- Opening Delimiter -

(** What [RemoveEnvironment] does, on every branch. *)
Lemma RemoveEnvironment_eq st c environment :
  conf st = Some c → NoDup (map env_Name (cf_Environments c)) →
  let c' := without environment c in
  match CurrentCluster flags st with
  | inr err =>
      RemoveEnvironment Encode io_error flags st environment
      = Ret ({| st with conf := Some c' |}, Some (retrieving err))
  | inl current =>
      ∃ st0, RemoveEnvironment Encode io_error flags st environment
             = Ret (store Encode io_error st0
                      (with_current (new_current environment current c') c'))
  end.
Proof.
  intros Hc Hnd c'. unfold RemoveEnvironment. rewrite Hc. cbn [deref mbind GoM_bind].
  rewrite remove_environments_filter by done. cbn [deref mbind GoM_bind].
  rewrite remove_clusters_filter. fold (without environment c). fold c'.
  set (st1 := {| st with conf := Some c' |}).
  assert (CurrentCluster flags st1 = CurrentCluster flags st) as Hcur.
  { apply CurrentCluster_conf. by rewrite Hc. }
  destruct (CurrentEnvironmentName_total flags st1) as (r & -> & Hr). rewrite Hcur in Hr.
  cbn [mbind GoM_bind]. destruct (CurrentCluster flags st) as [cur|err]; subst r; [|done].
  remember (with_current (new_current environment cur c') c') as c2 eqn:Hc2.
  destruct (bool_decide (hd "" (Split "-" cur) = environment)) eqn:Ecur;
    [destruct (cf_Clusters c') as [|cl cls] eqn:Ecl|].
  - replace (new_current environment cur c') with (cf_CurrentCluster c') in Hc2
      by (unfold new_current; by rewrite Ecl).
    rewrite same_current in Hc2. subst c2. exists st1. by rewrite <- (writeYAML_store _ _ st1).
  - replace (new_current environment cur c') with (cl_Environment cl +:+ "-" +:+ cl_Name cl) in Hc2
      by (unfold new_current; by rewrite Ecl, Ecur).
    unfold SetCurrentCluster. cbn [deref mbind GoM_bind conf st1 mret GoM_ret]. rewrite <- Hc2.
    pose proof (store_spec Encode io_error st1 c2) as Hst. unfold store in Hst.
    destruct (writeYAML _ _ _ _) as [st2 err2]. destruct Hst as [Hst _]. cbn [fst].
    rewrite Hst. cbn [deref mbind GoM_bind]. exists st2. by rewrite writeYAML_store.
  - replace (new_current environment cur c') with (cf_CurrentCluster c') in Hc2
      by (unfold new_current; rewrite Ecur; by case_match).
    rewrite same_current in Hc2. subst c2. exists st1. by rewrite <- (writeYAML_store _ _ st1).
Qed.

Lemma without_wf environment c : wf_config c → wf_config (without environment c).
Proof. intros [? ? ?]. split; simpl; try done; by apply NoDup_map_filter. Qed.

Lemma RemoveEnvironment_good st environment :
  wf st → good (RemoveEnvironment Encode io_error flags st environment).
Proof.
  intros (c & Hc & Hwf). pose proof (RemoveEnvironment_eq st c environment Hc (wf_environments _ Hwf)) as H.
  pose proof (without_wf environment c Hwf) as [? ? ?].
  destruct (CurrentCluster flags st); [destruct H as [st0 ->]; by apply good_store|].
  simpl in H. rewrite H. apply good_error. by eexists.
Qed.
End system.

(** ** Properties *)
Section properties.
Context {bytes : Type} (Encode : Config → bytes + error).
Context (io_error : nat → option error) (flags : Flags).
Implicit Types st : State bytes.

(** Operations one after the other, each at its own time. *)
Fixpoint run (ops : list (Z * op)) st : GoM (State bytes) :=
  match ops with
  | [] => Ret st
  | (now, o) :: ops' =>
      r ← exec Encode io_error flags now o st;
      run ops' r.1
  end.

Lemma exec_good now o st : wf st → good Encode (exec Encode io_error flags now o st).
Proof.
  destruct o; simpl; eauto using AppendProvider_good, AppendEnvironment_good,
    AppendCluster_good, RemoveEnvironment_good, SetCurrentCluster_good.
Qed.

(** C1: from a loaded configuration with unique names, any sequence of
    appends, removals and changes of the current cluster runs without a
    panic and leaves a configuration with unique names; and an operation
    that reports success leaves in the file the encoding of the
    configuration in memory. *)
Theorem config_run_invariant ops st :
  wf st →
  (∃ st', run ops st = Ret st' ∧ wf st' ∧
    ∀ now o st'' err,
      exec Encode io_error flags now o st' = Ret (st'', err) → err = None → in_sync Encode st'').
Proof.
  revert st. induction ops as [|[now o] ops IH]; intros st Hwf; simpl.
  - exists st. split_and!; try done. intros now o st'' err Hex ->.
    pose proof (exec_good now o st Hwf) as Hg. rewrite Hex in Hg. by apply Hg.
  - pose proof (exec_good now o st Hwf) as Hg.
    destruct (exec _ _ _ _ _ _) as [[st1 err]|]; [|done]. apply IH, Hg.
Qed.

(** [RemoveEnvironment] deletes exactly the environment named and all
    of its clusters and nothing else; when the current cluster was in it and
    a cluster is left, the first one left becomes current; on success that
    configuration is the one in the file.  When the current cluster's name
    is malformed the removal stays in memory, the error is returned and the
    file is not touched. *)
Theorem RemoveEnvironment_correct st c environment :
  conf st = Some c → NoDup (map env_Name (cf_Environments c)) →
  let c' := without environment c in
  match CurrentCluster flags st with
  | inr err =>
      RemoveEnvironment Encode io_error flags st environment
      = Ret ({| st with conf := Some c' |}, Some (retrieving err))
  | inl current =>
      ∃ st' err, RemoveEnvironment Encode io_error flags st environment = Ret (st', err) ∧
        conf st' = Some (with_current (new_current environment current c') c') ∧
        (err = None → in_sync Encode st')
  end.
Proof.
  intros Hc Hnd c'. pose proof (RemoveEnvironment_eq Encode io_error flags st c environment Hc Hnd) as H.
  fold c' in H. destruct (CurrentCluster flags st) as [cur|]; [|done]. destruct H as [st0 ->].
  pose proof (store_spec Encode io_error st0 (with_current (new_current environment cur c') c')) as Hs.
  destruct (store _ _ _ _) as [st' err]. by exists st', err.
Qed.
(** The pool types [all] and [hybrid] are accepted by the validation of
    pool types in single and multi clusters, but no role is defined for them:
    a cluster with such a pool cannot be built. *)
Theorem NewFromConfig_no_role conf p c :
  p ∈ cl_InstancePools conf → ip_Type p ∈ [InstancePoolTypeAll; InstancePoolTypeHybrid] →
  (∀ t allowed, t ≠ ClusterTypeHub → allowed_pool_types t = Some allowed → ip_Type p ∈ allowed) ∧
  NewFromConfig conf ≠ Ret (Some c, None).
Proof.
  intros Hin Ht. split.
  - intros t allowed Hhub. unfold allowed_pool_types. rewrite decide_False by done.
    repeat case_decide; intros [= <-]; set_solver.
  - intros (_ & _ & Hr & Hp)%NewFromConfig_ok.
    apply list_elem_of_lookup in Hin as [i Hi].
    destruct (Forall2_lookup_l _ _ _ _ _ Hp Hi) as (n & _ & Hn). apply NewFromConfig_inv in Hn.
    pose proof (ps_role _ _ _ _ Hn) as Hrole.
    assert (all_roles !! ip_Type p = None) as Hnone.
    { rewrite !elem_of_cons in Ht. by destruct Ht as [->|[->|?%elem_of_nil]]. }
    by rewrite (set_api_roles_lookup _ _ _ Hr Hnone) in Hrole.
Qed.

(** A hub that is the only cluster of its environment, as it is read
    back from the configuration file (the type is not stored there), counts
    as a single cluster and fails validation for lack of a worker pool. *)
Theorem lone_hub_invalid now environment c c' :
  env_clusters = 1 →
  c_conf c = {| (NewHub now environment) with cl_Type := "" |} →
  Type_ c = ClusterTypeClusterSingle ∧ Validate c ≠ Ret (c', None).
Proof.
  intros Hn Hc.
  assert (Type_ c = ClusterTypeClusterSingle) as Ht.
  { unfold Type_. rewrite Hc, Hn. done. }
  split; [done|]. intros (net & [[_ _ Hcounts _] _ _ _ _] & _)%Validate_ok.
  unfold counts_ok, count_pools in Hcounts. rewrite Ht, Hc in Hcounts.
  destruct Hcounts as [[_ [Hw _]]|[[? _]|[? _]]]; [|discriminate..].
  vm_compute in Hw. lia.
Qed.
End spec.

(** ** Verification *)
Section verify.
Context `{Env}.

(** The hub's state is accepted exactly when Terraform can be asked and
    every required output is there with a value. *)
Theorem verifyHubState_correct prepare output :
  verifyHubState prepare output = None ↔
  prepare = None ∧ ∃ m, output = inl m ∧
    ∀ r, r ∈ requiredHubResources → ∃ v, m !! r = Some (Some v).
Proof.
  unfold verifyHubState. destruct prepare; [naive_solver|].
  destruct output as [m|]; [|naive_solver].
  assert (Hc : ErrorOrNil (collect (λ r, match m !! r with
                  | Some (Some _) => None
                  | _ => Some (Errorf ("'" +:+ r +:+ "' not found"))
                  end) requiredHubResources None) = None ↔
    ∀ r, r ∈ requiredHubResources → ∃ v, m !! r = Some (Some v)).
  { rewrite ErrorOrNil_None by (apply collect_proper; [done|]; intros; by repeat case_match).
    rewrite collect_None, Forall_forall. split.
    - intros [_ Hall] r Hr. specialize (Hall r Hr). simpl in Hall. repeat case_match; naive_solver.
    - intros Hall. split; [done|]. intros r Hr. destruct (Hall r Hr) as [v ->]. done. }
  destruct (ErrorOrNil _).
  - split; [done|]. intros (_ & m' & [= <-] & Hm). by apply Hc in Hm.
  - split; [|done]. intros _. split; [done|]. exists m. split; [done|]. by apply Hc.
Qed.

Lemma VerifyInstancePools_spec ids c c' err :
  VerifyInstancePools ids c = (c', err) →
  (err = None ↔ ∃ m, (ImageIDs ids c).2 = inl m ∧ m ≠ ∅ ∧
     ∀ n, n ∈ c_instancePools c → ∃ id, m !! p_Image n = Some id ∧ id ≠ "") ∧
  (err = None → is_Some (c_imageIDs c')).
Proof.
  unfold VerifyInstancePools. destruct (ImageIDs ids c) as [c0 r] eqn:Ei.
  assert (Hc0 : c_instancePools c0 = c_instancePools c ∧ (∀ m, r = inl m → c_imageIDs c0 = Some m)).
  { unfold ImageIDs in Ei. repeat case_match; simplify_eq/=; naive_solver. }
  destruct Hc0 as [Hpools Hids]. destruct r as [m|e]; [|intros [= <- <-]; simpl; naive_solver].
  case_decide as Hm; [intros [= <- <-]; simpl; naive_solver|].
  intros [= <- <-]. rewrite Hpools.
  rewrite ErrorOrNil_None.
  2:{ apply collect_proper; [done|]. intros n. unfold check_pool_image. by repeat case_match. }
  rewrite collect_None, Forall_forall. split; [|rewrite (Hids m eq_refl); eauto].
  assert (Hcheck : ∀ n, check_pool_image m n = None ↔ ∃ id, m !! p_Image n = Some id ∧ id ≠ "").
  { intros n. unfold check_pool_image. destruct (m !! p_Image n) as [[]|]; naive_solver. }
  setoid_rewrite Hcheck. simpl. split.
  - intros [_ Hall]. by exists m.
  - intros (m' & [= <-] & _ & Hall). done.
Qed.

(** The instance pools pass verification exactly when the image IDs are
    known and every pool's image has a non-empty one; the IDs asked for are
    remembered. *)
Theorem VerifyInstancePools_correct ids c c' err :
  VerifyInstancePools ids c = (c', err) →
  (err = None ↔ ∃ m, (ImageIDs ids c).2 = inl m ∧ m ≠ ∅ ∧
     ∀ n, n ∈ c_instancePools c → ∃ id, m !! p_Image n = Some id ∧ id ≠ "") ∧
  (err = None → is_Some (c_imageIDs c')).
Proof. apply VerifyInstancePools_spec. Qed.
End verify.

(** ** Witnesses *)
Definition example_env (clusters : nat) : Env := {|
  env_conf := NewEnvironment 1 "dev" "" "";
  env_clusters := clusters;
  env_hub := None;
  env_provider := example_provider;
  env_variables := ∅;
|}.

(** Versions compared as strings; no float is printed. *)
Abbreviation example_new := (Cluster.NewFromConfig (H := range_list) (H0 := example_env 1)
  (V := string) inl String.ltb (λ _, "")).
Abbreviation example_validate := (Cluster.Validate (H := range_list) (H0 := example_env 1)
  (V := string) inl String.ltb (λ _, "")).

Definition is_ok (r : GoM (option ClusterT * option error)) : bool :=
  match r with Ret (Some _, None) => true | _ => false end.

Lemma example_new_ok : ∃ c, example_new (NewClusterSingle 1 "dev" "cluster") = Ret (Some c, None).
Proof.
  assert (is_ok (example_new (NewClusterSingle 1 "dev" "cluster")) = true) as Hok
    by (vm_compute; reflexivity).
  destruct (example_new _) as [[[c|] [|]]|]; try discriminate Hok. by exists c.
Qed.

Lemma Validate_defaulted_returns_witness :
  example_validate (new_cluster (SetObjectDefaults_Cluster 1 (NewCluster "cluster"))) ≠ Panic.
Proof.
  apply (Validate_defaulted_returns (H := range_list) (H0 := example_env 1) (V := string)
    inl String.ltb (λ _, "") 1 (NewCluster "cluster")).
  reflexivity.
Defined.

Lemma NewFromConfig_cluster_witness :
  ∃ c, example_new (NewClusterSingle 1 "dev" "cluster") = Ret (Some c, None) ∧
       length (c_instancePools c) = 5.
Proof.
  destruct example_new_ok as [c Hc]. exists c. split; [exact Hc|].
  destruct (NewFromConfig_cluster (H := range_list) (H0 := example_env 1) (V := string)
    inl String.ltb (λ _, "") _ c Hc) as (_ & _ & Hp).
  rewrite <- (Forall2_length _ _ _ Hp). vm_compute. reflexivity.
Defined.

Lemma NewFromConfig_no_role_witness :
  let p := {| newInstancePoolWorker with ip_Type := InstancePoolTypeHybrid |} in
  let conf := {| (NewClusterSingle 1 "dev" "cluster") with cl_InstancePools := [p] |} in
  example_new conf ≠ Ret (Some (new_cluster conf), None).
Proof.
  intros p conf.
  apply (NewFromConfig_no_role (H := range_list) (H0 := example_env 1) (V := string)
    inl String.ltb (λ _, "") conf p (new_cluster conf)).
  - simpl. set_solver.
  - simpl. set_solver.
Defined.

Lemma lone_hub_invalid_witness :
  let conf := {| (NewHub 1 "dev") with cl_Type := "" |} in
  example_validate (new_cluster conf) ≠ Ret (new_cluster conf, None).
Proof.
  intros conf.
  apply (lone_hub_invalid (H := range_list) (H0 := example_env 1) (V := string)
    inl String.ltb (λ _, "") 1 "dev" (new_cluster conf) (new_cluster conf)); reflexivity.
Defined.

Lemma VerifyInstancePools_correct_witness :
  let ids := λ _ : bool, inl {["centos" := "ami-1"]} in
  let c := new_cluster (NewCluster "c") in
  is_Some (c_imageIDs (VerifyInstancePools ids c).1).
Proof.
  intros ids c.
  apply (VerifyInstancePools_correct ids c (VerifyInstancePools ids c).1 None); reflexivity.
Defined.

- Closing Delimiter -

● **What you should do**
Scan the records above for the lines holding "remember (with_current (new_current" and "Lemma RemoveEnvironment_good st". Transcribe those two and every line between them word for word, and no others.

● **Result of the task**
  remember (with_current (new_current environment cur c') c') as c2 eqn:Hc2.
  destruct (bool_decide (hd "" (Split "-" cur) = environment)) eqn:Ecur;
    [destruct (cf_Clusters c') as [|cl cls] eqn:Ecl|].
  - replace (new_current environment cur c') with (cf_CurrentCluster c') in Hc2
      by (unfold new_current; by rewrite Ecl).
    rewrite same_current in Hc2. subst c2. exists st1. by rewrite <- (writeYAML_store _ _ st1).
  - replace (new_current environment cur c') with (cl_Environment cl +:+ "-" +:+ cl_Name cl) in Hc2
      by (unfold new_current; by rewrite Ecl, Ecur).
    unfold SetCurrentCluster. cbn [deref mbind GoM_bind conf st1 mret GoM_ret]. rewrite <- Hc2.
    pose proof (store_spec Encode io_error st1 c2) as Hst. unfold store in Hst.
    destruct (writeYAML _ _ _ _) as [st2 err2]. destruct Hst as [Hst _]. cbn [fst].
    rewrite Hst. cbn [deref mbind GoM_bind]. exists st2. by rewrite writeYAML_store.
  - replace (new_current environment cur c') with (cf_CurrentCluster c') in Hc2
      by (unfold new_current; rewrite Ecur; by case_match).
    rewrite same_current in Hc2. subst c2. exists st1. by rewrite <- (writeYAML_store _ _ st1).
Qed.

Lemma without_wf environment c : wf_config c → wf_config (without environment c).
Proof. intros [? ? ?]. split; simpl; try done; by apply NoDup_map_filter. Qed.

Lemma RemoveEnvironment_good st environment :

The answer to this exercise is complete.